For various reasons not all the children of our state get opportunity to go to the primary schools or many of them drop out after having registered there. The situation had to be rectified in order to achieve the cherished goal of universalisation of primary education. Demand for education also went up after Total Literacy Campaign was successfully launched in the State in the early nineties. But the demand of the situation could not be fully and effectively met with formal primary education systems. At the same time, it was almost impossible to open primary schools at every nook and corner of the State wherever there were some children not having access to the school.

          Therefore, the Government of West Bengal decided to introduce an alternative elementary education system in West Bengal, which could reach any corner of the state, cater to the special needs of the children, less costly, but qualitatively comparable with the formal education system. In 1997-98 the Education department, Government of West Bengal, took up such a programme and planned to set up about 1000 Child Education Centres, with the help of Panchayati Raj bodies. Subsequently the programme was transferred to the Department of Panchayats and Rural Development, Government of West Bengal.

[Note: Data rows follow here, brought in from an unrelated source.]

(* ===== verification/ProvSSH.v ===== *)
(** * provisioner/ssh.go: the provisioner's own SSH client

    The line scanner, the alias lookup in ~/.ssh/config, the host-key file and
    the client that keeps one connection and dials again when a session cannot
    be had.  [GoSSH] of [SSH] is the library below it; a cancelled context and
    an expired timeout are outcomes of its calls.  Paths are Unix paths; text
    the code quotes into an error is left out. *)

From Stdlib Require Import DecimalString DecimalN.
From S2P Require Import Prelude GoLib FS Config ServerConfig SSH.

(** ** path/filepath *)

(** One element of a path against the elements kept so far, the last first. *)
Definition clean_step (rooted : bool) (acc : list string) (p : string) : list string :=
  if decide (p = EmptyString \/ p = ".") then acc
  else if decide (p = "..") then
    match acc with
    | q :: acc' => if decide (q = "..") then ".." :: acc else acc'
    | [] => if rooted then [] else [".."]
    end
  else p :: acc.

Definition Clean (path : string) : string :=
  let rooted := HasPrefix path "/" in
  let parts := rev (foldl (clean_step rooted) [] (Split path "/")) in
  if rooted then "/" +:+ Join parts "/"
  else if decide (parts = []) then "." else Join parts "/".

(** [filepath.Join] of two elements: empty ones are ignored. *)
Definition JoinPath (a b : string) : string :=
  if decide (a = EmptyString) then (if decide (b = EmptyString) then EmptyString else Clean b)
  else if decide (b = EmptyString) then Clean a else Clean (a +:+ "/" +:+ b).

(** ** The line scanner

    A reader is the list of its answers to [Read]: the bytes, and whether an
    error (the end of the file, too) comes with them.  Past the list, and past
    an error without bytes, it has nothing more. *)

Record lineScanner := { reader : list (string * bool); buf : string; line : string }.

(** The end of the reader: what is buffered is the last line. *)
Definition scan_end (buf line : string) : bool * lineScanner :=
  if decide (buf <> EmptyString)
  then (true, {| reader := []; buf := EmptyString; line := buf |})
  else (false, {| reader := []; buf := buf; line := line |}).

Fixpoint scan_loop (reads : list (string * bool)) (buf line : string) : bool * lineScanner :=
  match IndexByte buf nl with
  | Some i => (true, {| reader := reads; buf := sdrop (S i) buf; line := stake i buf |})
  | None =>
      match reads with
      | [] => scan_end buf line
      | (chunk, err) :: reads' =>
          if decide (chunk <> EmptyString) then scan_loop reads' (buf +:+ chunk) line
          else if err : bool then scan_end buf line
          else scan_loop reads' buf line
      end
  end.

Definition scan (ls : lineScanner) : bool * lineScanner :=
  scan_loop (reader ls) (buf ls) (line ls).
Definition text (ls : lineScanner) : string := line ls.
Definition new_scanner (reads : list (string * bool)) : lineScanner :=
  {| reader := reads; buf := EmptyString; line := EmptyString |}.

(** [for scanner.scan() { ... scanner.text() ... }]: the texts in order. *)
Fixpoint scan_lines (fuel : nat) (ls : lineScanner) : list string :=
  match fuel with
  | O => []
  | S f => let '(more, ls') := scan ls in
           if more : bool then text ls' :: scan_lines f ls' else []
  end.

(** As many turns as the reader has bytes, and one more. *)
Definition read_lines (reads : list (string * bool)) : list string :=
  scan_lines (S (slen (foldr (fun r s => fst r +:+ s) EmptyString reads))) (new_scanner reads).

(** A file as a reader: chunks of 4096 bytes, then the end. *)
Fixpoint chunks (fuel : nat) (data : string) : list (string * bool) :=
  match fuel with
  | O => []
  | S f => if decide (data = EmptyString) then [] 
           else (stake 4096 data, false) :: chunks f (sdrop 4096 data)
  end.
Definition file_reader (data : string) : list (string * bool) := chunks (S (slen data)) data.

(** ** ~/.ssh/config *)

(** [resolved]'s fields that the directives change. *)
Definition set_host (h : string) (v : VPSConfig) : VPSConfig :=
  {| Host := h; SSHPort := SSHPort v; Username := Username v; AuthMode := AuthMode v;
     PrivateKeyPath := PrivateKeyPath v; Password := Password v; IsProvisioned := IsProvisioned v;
     ContainerName := ContainerName v; ImageBuildHash := ImageBuildHash v |}.
Definition set_user (u : string) (v : VPSConfig) : VPSConfig :=
  {| Host := Host v; SSHPort := SSHPort v; Username := u; AuthMode := AuthMode v;
     PrivateKeyPath := PrivateKeyPath v; Password := Password v; IsProvisioned := IsProvisioned v;
     ContainerName := ContainerName v; ImageBuildHash := ImageBuildHash v |}.
Definition set_port (p : Z) (v : VPSConfig) : VPSConfig :=
  {| Host := Host v; SSHPort := p; Username := Username v; AuthMode := AuthMode v;
     PrivateKeyPath := PrivateKeyPath v; Password := Password v; IsProvisioned := IsProvisioned v;
     ContainerName := ContainerName v; ImageBuildHash := ImageBuildHash v |}.
Definition set_key (k : string) (v : VPSConfig) : VPSConfig :=
  {| Host := Host v; SSHPort := SSHPort v; Username := Username v; AuthMode := AuthMode v;
     PrivateKeyPath := k; Password := Password v; IsProvisioned := IsProvisioned v;
     ContainerName := ContainerName v; ImageBuildHash := ImageBuildHash v |}.

(** The leading digits, in a 64-bit integer that wraps around. *)
Fixpoint port_digits (s : string) (n : Z) : Z :=
  match s with
  | EmptyString => n
  | String c s' =>
      if is_digit c
      then port_digits s' (wrap64 (wrap64 (n * 10) + Z.of_N (N_of_ascii c - 48)))
      else n
  end.

Definition directive (home key value : string) (v : VPSConfig) : VPSConfig :=
  if decide (key = "hostname") then set_host value v
  else if decide (key = "user") then
    if decide (Username v = EmptyString \/ Username v = "root") then set_user value v else v
  else if decide (key = "port") then
    if decide (SSHPort v = 0 \/ SSHPort v = 22)%Z then
      let n := port_digits value 0 in if decide (0 < n)%Z then set_port n v else v
    else v
  else if decide (key = "identityfile") then
    if decide (PrivateKeyPath v = EmptyString)
    then set_key (if HasPrefix value "~/" then JoinPath home (sdrop 2 value) else value) v
    else v
  else v.
(* ===== verification/Provision.v ===== *)
(** * provisioner/{awg_init,setup}.go: the server's first configuration

    The random draws behind the AmneziaWG parameters, and the sequence that
    installs the server: connect, generate, upload, start, wait, write the
    configuration, record the result.  The host and the machine's clock and
    randomness are [ProvHost]; [ProvSSH.Client] is the connection.  Captured
    output appended to an error for diagnosis is left out. *)

From stdpp Require Import sorting.
From S2P Require Import Prelude GoLib FS Base64 Config ServerConfig SSH ProvSSH Templates Ports.

(** [crypto/rand] and X25519: n random bytes, a number below a bound, and the
    public key of a private one. *)
Class Random (K : Type) := {
  rand_Read : nat -> eff K string;
  rand_Int : Z -> eff K Z;
  X25519_base : string -> result string
}.
Class RandomLaws (K : Type) `{Random K} : Prop := {
  rand_Read_len n k s k' : rand_Read n k = (Ok s, k') -> slen s = n;
  rand_Int_range m k v k' : rand_Int m k = (Ok v, k') -> (0 <= v < m)%Z
}.

(** ** awg_init.go *)

Record AWGInitConfig := {
  ServerPrivateKey : string; AServerPublicKey : string; APresharedKey : string;
  AListenPort : Z; ASubnet : string; AObfuscation : ObfuscationConfig
}.

Section Generate.
Context {K : Type} `{Random K}.

(** [priv[0] &= 248; priv[31] = (priv[31] & 127) | 64] *)
Definition clamp (priv : string) : string :=
  of_bytes (alter (fun b => Z.lor (Z.land b 127) 64) 31
              (alter (fun b => Z.land b 248) 0 (bytes_of priv))).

          The Panchayat and Rural Development Department took up the programme as Shisu Shiksha Karmasuchi, and decided to set up the Shishu Shiksha Kendras (ssk), wherever there were at least twenty children not having access to any existing primary school or require some special dispensation, which are not available in the formal primary schools. Other essential features of the Karmasuchi are:

           Shisu Shiksha Kendras are opened at the initiative of the community and are owned and managed by them.
           Funds are provided by the State Government and Panchayats act as facilitators only.
           It is a demand driven programme; Kendras can be opened in school-less villages / village with schools which have inadequate infrastructures [in terms of space and / or teachers etc.]
           Curriculum and syllabus as prescribed by the West Bengal Board of Primary Education Textbooks as prescribed for the formal primary schools.
           Classroom transaction on the principles ofJoyful Learning.